Collected data entries:

○ ○ ○ ○ ○

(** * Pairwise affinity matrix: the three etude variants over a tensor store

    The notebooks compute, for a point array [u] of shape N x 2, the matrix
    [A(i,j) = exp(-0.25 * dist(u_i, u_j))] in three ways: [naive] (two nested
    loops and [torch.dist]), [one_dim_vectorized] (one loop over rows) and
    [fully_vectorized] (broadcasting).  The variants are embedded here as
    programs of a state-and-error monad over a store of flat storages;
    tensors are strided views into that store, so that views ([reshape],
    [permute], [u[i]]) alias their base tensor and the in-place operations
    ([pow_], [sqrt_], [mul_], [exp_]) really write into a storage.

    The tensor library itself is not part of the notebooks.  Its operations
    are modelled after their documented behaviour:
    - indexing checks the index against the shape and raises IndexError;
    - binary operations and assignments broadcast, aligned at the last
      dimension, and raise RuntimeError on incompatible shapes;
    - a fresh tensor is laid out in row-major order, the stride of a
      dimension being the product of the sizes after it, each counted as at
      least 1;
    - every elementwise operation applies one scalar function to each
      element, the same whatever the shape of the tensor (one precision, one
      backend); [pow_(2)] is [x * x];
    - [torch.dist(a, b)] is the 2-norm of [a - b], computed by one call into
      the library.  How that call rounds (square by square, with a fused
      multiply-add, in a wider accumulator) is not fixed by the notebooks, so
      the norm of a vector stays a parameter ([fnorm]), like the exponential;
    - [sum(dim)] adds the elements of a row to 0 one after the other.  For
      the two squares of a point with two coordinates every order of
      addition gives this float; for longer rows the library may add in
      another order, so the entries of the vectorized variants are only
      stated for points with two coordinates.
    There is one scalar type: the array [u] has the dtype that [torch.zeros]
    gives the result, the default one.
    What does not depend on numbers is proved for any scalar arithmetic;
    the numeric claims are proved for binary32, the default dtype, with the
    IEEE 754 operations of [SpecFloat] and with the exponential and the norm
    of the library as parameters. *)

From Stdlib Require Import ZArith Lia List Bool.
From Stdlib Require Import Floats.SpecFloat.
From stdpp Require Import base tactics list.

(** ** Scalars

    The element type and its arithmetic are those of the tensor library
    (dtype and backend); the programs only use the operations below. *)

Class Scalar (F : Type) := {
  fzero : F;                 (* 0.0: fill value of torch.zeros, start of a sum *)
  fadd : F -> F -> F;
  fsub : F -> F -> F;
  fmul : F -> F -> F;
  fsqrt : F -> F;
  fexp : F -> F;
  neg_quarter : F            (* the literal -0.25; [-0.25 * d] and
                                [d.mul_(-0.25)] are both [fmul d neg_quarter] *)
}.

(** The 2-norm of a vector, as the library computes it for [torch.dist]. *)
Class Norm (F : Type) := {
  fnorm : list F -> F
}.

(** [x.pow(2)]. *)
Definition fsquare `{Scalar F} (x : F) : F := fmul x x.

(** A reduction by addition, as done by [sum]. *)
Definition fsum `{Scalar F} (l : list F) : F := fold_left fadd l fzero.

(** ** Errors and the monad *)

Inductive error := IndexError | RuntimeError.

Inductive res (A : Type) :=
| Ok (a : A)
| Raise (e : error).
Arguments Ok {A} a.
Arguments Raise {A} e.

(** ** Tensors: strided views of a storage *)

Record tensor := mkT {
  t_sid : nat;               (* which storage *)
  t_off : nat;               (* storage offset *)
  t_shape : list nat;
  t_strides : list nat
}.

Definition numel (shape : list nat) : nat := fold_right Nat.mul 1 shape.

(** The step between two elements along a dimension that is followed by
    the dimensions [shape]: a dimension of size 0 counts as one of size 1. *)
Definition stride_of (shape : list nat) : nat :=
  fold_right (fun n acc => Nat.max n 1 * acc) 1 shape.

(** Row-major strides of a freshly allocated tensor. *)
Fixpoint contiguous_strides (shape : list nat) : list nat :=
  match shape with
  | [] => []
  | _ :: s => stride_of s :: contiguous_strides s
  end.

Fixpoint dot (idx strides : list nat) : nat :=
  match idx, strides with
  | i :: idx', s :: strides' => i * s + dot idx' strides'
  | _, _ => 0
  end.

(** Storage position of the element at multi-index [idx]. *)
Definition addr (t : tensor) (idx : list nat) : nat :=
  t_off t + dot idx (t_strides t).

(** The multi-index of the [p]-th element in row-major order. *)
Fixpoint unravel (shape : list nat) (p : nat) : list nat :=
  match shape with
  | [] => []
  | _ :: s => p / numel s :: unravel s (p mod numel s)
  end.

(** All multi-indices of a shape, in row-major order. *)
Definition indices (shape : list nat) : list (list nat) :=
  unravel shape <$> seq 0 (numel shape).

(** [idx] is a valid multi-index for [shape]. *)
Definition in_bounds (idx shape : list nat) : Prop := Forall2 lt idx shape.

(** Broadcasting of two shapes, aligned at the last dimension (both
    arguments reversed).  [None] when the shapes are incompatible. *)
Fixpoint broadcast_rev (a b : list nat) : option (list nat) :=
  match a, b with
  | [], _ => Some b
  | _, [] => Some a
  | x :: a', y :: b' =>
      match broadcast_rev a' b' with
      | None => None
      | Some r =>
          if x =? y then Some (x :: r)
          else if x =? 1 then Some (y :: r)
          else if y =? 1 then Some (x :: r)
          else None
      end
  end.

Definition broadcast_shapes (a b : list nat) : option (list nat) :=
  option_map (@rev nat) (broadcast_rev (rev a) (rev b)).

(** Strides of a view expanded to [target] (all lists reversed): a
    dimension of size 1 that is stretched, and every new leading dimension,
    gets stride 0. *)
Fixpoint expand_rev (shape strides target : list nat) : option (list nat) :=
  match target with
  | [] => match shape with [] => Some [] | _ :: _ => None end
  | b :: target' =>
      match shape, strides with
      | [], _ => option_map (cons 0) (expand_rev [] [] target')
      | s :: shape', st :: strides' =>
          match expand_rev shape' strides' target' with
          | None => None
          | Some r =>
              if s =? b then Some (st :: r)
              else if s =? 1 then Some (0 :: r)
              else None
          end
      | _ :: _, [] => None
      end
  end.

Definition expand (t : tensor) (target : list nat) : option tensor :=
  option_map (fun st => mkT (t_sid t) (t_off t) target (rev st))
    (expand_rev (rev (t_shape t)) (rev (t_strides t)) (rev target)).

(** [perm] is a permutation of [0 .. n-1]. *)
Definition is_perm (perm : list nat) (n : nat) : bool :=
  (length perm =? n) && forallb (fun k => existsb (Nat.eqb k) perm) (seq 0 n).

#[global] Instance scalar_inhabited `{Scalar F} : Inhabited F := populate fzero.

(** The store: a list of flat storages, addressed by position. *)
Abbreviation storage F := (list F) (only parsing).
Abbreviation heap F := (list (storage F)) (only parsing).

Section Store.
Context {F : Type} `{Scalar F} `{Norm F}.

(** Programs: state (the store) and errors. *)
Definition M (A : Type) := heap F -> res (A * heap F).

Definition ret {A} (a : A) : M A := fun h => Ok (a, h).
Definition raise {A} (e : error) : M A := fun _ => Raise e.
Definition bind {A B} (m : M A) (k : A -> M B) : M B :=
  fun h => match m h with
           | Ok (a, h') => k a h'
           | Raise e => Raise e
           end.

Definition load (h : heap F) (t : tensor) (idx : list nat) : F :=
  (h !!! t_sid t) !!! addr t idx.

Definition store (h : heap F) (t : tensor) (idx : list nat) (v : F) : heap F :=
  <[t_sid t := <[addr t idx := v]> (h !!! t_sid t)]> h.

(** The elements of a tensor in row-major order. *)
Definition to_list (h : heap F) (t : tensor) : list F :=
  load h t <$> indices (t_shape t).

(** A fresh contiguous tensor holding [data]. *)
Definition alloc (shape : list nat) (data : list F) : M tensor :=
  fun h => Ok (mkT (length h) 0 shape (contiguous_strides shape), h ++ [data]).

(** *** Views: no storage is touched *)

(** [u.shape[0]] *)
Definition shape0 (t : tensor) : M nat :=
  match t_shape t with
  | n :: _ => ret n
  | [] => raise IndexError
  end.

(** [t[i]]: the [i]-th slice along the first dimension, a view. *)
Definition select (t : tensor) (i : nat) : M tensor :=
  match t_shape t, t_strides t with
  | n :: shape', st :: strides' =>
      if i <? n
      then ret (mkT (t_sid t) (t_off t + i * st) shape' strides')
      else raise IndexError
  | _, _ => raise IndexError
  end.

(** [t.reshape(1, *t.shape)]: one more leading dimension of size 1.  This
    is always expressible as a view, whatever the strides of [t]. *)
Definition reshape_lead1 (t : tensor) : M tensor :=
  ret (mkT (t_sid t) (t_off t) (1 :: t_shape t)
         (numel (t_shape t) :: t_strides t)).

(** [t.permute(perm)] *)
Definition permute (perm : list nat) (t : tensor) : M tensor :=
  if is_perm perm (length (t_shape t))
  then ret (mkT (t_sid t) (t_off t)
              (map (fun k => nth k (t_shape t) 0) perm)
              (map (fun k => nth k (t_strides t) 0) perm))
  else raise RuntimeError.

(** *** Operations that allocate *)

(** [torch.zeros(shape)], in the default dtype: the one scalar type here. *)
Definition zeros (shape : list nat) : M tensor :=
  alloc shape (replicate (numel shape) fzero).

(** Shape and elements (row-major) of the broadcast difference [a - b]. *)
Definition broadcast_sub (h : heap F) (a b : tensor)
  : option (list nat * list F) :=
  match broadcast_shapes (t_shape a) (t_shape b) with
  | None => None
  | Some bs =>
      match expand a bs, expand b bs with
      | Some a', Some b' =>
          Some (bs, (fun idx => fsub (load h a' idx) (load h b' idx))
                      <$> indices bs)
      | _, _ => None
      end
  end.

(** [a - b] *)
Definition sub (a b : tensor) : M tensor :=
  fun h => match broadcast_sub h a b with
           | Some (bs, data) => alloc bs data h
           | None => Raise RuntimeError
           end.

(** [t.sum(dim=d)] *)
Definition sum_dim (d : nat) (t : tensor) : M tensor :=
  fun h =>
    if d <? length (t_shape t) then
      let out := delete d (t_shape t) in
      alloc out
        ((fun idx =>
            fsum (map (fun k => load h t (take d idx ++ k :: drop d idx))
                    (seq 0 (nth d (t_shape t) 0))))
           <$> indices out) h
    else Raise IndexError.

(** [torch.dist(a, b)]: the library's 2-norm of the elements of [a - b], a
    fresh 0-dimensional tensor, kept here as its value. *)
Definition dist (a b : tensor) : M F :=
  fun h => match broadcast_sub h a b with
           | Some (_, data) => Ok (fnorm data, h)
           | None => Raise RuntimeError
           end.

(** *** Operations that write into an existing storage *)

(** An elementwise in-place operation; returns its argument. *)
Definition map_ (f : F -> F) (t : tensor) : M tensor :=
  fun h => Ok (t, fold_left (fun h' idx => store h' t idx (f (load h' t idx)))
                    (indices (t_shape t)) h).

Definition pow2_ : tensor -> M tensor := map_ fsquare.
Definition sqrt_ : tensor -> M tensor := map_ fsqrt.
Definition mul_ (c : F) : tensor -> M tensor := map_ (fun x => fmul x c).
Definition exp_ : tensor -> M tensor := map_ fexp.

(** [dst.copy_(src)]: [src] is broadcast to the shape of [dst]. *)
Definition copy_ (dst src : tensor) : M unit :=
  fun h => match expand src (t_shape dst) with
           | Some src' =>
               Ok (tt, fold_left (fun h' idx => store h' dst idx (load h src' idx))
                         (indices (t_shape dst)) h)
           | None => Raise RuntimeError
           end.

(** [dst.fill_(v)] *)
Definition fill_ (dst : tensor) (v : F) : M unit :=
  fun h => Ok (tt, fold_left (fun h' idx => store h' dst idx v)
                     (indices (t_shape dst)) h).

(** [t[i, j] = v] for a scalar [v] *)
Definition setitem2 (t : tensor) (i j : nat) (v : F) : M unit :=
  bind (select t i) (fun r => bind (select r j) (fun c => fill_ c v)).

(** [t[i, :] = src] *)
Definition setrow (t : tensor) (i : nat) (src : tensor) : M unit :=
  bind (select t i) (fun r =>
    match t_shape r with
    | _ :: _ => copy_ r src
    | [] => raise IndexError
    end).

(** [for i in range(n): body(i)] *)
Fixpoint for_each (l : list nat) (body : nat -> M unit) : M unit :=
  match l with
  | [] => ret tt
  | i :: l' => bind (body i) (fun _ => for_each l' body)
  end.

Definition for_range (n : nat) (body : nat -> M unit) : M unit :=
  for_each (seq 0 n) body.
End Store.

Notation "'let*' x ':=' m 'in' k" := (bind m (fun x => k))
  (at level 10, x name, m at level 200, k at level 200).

○ ○ ○ ○ ○

■ PROBLEM
Both the line containing "let out := delete d (t_shape t) in" and the line containing "else Raise IndexError." belong in the answer. Print them and every line above that falls between them exactly, and no others.

■ EXERCISE SOLUTION
      let out := delete d (t_shape t) in
      alloc out
        ((fun idx =>
            fsum (map (fun k => load h t (take d idx ++ k :: drop d idx))
                    (seq 0 (nth d (t_shape t) 0))))
           <$> indices out) h
    else Raise IndexError.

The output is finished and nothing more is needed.